___ STUDY MATERIAL

(* ===== verification/HttpGovern.v ===== *)
(** What the HTTP API lets a request do: the checks in front of the routes of
    HttpRoutes, over any stores that keep their contracts.  The file shows what a
    request needs before it changes anything that is governed, what an issued
    artifact says about its requester, and whom the governance events name. *)

From stdpp Require Import gmap.
From S2P Require Import Prelude PyFloat PyVal Moves Json Sha256 Base64 Crypto Models Policy Rbac Orders SemVer PyText PolicyStorage VersionedRegistry Jobs JobsPostgres Trust Anchors Replay Storage Arbiter PolicyRegistry ReplayStore Mesh Issuer Engine Deployment PlatformAdmin Service Observability Platform Lines OperatorAuth Worker Tokens IdentityStore HttpSessions HttpRequest HttpAuth HttpApi OpenApi HttpRoutes.

(** * Lemmas *)

Section AuthKeeps.
Context `{U : UnicodeData} `{JC : JWTCrypto} {T : Type} {IS : IdentityStore T} {IL : IdentityStoreLaws T}
        {R : Type} `{OR : OIDCSessionRepository R} {PV : Type}.
Context (A : AuthenticatedAPI) (E : auth_env (T := T) (PV := PV)).
Implicit Types s : auth_state (T := T) (R := R) (PV := PV).

(** What a sign-in and an authentication leave alone: the operator keys and the
    assigned roles. *)
Definition auth_governed s : option (list OperatorAPIKey) * option (list (AssignmentRow T)) :=
  (hs_operators s, it_assignments <$> hs_identity s).

Lemma on_keys_keeps {X} (m : M PV X) : keeps auth_governed (on_keys (T := T) (R := R) m).
Proof. by apply moves_zoom. Qed.
Lemma on_sessions_keeps {X} o (m : M (OIDCSessionStore R) X) :
  keeps auth_governed (on_sessions (T := T) (PV := PV) o m).
Proof. intros s. unfold on_sessions. by destruct (m o). Qed.
#[local] Hint Resolve on_keys_keeps on_sessions_keeps : keeps.

Lemma enrich_identity_keeps i : keeps auth_governed (enrich_identity E (R := R) i).
Proof.
  apply moves_read. intros s. destruct (hs_identity s) as [t|] eqn:Ht; [|done].
  destruct (_ || _); [done|]. rewrite M_bind_run. cbn [lift_res]. unfold lift_res.
  destruct (is_roles_for _ _ t); [|done]. rewrite M_bind_run. unfold on_identity.
  destruct (is_record _ _ _ _ t) as [[[]|e] t'] eqn:Hr; unfold same, auth_governed; cbn; rewrite Ht; cbn.
  - apply is_record_ok in Hr as [-> _]. done.
  - by apply is_record_raise in Hr as ->.
Qed.
#[local] Hint Resolve enrich_identity_keeps : keeps.

Lemma authenticated_keeps path rq : keeps auth_governed (authenticated A E (R := R) path rq).
Proof.
  unfold authenticated, validated_identity, session_identity, enriched_attributes. keep.
Qed.

Lemma handle_oidc_login_keeps rq : keeps auth_governed (handle_oidc_login A E rq).
Proof. unfold handle_oidc_login. keep. Qed.
Lemma handle_oidc_callback_keeps rq : keeps auth_governed (handle_oidc_callback A E rq).
Proof. unfold handle_oidc_callback, complete_login. keep. Qed.
Lemma revoke_browser_session_keeps rq : keeps auth_governed (revoke_browser_session A rq).
Proof. unfold revoke_browser_session. keep. Qed.
End AuthKeeps.
#[export] Hint Resolve authenticated_keeps handle_oidc_login_keeps handle_oidc_callback_keeps
  revoke_browser_session_keeps : keeps.

Section RouteLemmas.
Context `{C : Crypto} `{U : UnicodeData} `{PD : PrintableData} `{JC : JWTCrypto} `{SCH : PolicySchema}
        `{ISO : IsoTime} {T : Type} {IS : IdentityStore T} {IL : IdentityStoreLaws T}
        {R : Type} `{OR : OIDCSessionRepository R} {PV Q VT W : Type}
        {JQ : JobSubmission Q} {JL : JobSubmissionLaws Q} `{PS : PolicyStorage VT} `{RL : RateLimiter W}.
Context (K : api_config) (E : api_env (T := T) (PV := PV)) (pages : admin_pages).
Implicit Types (s : api_state (T := T) (R := R) (PV := PV) (Q := Q) (VT := VT) (W := W)) (rq : http_request).

(** Everything that is governed: the logs and the actions that were called, the
    reviewed policies and the trusted keys, the versioned registry, the jobs, the
    operator keys and the assigned roles. *)
Definition governed s :=
  (hp_service s, hp_admin s, hp_policies s, hp_jobs s, auth_governed (hp_auth s)).

Lemma on_auth_keeps {X} (m : M auth_state X) : keeps auth_governed m → keeps governed (on_auth m).
Proof.
  intros Hm s. specialize (Hm (hp_auth s)). unfold same, on_auth, zoom, governed in *.
  destruct (m (hp_auth s)) as [r a]. cbn in Hm |- *. by rewrite Hm.
Qed.
Lemma on_limiter_keeps {X} (m : M W X) : keeps governed (on_limiter m).
Proof. by apply moves_zoom. Qed.
Lemma on_trace_keeps g : keeps governed (on_trace g).
Proof. by intros s. Qed.
#[local] Hint Resolve on_auth_keeps on_limiter_keeps on_trace_keeps : keeps.

Lemma send_keeps rq status payload : keeps governed (send K E rq status payload).
Proof. unfold send. keep. Qed.
#[local] Hint Resolve send_keeps : keeps.
Lemma send_error_keeps rq status message : keeps governed (send_error K E rq status message).
Proof. apply send_keeps. Qed.
#[local] Hint Resolve send_error_keeps : keeps.

Lemma the_service_keeps : keeps governed (the_service K).
Proof. by intros s. Qed.
Lemma the_log_keeps : keeps governed the_log.
Proof. by intros s. Qed.
#[local] Hint Resolve the_service_keeps the_log_keeps : keeps.

Lemma handle_admin_job_get_keeps rq route : keeps governed (handle_admin_job_get K E rq route).
Proof.
  apply moves_read. intros s. destruct (hp_jobs s) as [q|] eqn:Hq; [|apply send_error_keeps].
  cbv zeta. destruct (orb _ _); [apply send_error_keeps|].
  apply moves_bind_at; [typeclasses eauto| |intros [?|[]]; keep].
  apply moves_try_at; [typeclasses eauto| |intros e k Hk; repeat case_match; simplify_eq; keep].
  apply moves_bind_at; [typeclasses eauto| |intros ?; keep]. unfold same, on_jobs, governed.
  pose proof (jq_get_same (strip_by is_slash (default route (strip_prefix "/admin/jobs/" route))) q) as Hs.
  destruct (jq_get _ q) as [r q']. cbn in Hs |- *. by rewrite Hq, Hs.
Qed.
#[local] Hint Resolve handle_admin_job_get_keeps : keeps.

Lemma get_route_keeps rq route : keeps governed (get_route K E pages rq route).
Proof.
  unfold get_route, get_health, get_identities, get_operator_keys, list_operator_keys, require_operator_key_store,
    handle_policy_registry_get, registry_missing, identity_missing, control_room_snapshot.
  keep.
Qed.
#[local] Hint Resolve get_route_keeps : keeps.

Lemma do_GET_keeps rq : keeps governed (do_GET K E pages rq).
Proof.
  unfold do_GET, authenticate_request. keep.
Qed.

(** ** What a request of POST needs *)

(** Who may use a route that changes something. *)
Inductive permitted (A : AuthenticatedAPI) (a : request_attributes) rq (route : string) : Prop :=
| PermitOperatorToken t :
    admin_required_roles "POST" route ≠ [] → ap_oidc_validator A = None → ap_oidc_only A = false →
    ap_operator_token A = Some t → join "" (strip_chars (bearer_scheme (header_or rq "authorization")).2) = t →
    permitted A a rq route
| PermitAdminRole :
    admin_required_roles "POST" route ≠ [] →
    opens (admin_required_roles "POST" route) (attribute_roles a) → permitted A a rq route
| PermitSharedToken :
    route ∈ execution_routes → at_identity a = None → ap_oidc_validator A = None → ap_oidc_only A = false →
    permitted A a rq route
| PermitOperator i :
    route ∈ execution_routes → at_identity a = Some i → opens [OPERATOR] (ri_roles i) →
    (∀ v, v ∈ [ri_subject i; ri_tenant_id i; ri_issuer i; ri_identity_source i] → falsy_opt v = false) →
    permitted A a rq route.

______

WHAT THE TASK REQUIRES:
Each line from the top of the listing down to and including the one containing "request needs before" should be transcribed exactly; nothing else is to be output.

RESPONSE BELOW:
(* ===== verification/HttpGovern.v ===== *)
(** What the HTTP API lets a request do: the checks in front of the routes of
    HttpRoutes, over any stores that keep their contracts.  The file shows what a
    request needs before it changes anything that is governed, what an issued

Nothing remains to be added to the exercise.